Data extracted from a collection
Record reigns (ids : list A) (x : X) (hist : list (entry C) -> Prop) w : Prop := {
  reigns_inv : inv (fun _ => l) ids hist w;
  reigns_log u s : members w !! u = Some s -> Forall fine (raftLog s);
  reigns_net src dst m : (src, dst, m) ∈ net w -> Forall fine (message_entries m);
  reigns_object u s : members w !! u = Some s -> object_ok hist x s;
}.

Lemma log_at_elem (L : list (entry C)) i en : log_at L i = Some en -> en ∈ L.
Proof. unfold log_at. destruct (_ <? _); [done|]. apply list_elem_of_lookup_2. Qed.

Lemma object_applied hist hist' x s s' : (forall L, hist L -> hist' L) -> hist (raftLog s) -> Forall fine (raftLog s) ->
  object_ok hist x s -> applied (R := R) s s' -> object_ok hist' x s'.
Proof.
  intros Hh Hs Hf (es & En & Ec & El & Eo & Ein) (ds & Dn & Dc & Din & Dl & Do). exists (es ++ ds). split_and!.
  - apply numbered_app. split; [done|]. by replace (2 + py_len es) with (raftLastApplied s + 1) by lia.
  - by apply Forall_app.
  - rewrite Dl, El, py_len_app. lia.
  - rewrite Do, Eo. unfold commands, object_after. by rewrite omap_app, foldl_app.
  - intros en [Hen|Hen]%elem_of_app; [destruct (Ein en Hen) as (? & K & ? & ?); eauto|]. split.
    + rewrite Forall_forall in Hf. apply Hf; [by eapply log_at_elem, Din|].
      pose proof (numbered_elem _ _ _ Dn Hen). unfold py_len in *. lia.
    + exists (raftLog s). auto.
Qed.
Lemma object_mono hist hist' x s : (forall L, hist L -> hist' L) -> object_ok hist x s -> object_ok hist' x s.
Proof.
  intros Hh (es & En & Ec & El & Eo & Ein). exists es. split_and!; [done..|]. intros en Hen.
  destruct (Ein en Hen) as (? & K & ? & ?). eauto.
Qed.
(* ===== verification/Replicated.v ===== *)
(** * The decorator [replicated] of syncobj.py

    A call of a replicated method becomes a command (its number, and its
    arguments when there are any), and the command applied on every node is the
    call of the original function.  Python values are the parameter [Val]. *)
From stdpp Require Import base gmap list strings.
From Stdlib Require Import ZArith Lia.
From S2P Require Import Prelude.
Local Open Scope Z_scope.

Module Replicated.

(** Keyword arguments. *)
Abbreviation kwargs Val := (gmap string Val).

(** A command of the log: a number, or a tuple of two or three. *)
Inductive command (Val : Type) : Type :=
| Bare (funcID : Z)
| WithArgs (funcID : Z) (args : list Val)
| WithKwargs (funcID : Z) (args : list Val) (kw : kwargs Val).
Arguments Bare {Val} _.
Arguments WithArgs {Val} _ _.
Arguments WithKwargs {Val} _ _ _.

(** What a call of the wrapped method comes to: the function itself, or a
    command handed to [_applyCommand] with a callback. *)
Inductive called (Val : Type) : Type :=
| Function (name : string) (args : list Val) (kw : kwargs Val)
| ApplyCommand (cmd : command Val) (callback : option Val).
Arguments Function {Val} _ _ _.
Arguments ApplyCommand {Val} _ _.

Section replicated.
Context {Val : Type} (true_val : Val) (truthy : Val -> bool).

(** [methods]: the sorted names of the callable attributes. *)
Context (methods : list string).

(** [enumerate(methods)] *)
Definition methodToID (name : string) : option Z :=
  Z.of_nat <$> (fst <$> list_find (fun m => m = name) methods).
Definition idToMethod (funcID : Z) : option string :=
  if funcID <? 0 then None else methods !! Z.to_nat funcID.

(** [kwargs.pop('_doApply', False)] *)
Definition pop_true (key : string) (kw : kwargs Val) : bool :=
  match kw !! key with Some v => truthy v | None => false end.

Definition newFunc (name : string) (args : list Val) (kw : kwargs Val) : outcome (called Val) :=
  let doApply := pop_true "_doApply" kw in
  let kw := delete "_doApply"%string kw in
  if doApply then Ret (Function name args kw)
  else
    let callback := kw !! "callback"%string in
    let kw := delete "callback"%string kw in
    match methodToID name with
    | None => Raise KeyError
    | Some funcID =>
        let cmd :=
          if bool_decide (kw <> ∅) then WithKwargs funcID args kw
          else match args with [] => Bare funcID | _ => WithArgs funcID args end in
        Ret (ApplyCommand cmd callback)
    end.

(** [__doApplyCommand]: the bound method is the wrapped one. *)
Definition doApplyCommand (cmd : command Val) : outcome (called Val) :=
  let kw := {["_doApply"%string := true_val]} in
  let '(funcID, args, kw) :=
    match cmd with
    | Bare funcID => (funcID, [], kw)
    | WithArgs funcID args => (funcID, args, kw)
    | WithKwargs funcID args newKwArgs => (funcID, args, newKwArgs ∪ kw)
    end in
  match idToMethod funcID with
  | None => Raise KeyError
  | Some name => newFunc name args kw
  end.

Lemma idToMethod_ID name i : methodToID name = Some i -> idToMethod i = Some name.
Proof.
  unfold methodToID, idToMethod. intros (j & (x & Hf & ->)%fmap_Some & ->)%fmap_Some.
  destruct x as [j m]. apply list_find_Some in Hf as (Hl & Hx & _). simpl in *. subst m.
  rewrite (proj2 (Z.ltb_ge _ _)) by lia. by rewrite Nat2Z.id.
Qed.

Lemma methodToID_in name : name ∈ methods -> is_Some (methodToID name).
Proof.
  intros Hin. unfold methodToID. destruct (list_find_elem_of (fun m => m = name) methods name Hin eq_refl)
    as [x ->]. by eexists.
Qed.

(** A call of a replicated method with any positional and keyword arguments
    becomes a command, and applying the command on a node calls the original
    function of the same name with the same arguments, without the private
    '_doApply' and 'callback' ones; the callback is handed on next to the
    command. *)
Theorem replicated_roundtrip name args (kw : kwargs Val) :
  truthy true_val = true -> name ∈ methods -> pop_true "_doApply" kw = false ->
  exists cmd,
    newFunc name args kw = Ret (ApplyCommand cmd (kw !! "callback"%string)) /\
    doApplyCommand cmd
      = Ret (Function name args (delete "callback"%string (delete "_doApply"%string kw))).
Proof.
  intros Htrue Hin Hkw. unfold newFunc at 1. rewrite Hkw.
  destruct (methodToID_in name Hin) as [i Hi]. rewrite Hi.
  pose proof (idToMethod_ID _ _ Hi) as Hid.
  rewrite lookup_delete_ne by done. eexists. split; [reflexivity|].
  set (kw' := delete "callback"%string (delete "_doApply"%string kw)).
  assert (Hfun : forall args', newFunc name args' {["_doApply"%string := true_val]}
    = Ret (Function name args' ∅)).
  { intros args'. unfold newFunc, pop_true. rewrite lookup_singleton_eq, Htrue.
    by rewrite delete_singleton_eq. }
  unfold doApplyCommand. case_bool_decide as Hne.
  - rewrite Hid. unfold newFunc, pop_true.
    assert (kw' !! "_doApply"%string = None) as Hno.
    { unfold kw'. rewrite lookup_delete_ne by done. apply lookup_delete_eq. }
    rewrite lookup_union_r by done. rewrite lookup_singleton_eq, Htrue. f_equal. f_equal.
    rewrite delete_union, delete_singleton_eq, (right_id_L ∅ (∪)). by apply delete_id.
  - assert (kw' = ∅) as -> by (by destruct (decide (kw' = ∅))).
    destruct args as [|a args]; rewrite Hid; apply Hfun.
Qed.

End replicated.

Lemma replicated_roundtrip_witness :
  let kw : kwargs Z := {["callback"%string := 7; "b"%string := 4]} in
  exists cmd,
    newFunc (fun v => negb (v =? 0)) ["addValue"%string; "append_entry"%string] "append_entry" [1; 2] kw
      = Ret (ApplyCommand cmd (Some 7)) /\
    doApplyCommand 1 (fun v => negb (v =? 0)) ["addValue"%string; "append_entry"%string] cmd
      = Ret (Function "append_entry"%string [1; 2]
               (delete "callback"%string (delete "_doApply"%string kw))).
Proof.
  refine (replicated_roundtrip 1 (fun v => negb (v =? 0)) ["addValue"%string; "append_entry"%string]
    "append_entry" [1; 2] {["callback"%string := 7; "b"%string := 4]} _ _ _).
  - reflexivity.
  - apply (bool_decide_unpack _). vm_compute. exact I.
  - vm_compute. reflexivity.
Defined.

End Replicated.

* _Problem statement_: Above are the entries; repeat their lines exactly, from the first through the one that contains "intros Hh Hs".

* _Completed exercise_:
Record reigns (ids : list A) (x : X) (hist : list (entry C) -> Prop) w : Prop := {
  reigns_inv : inv (fun _ => l) ids hist w;
  reigns_log u s : members w !! u = Some s -> Forall fine (raftLog s);
  reigns_net src dst m : (src, dst, m) ∈ net w -> Forall fine (message_entries m);
  reigns_object u s : members w !! u = Some s -> object_ok hist x s;
}.

Lemma log_at_elem (L : list (entry C)) i en : log_at L i = Some en -> en ∈ L.
Proof. unfold log_at. destruct (_ <? _); [done|]. apply list_elem_of_lookup_2. Qed.

Lemma object_applied hist hist' x s s' : (forall L, hist L -> hist' L) -> hist (raftLog s) -> Forall fine (raftLog s) ->
  object_ok hist x s -> applied (R := R) s s' -> object_ok hist' x s'.
Proof.
  intros Hh Hs Hf (es & En & Ec & El & Eo & Ein) (ds & Dn & Dc & Din & Dl & Do). exists (es ++ ds). split_and!.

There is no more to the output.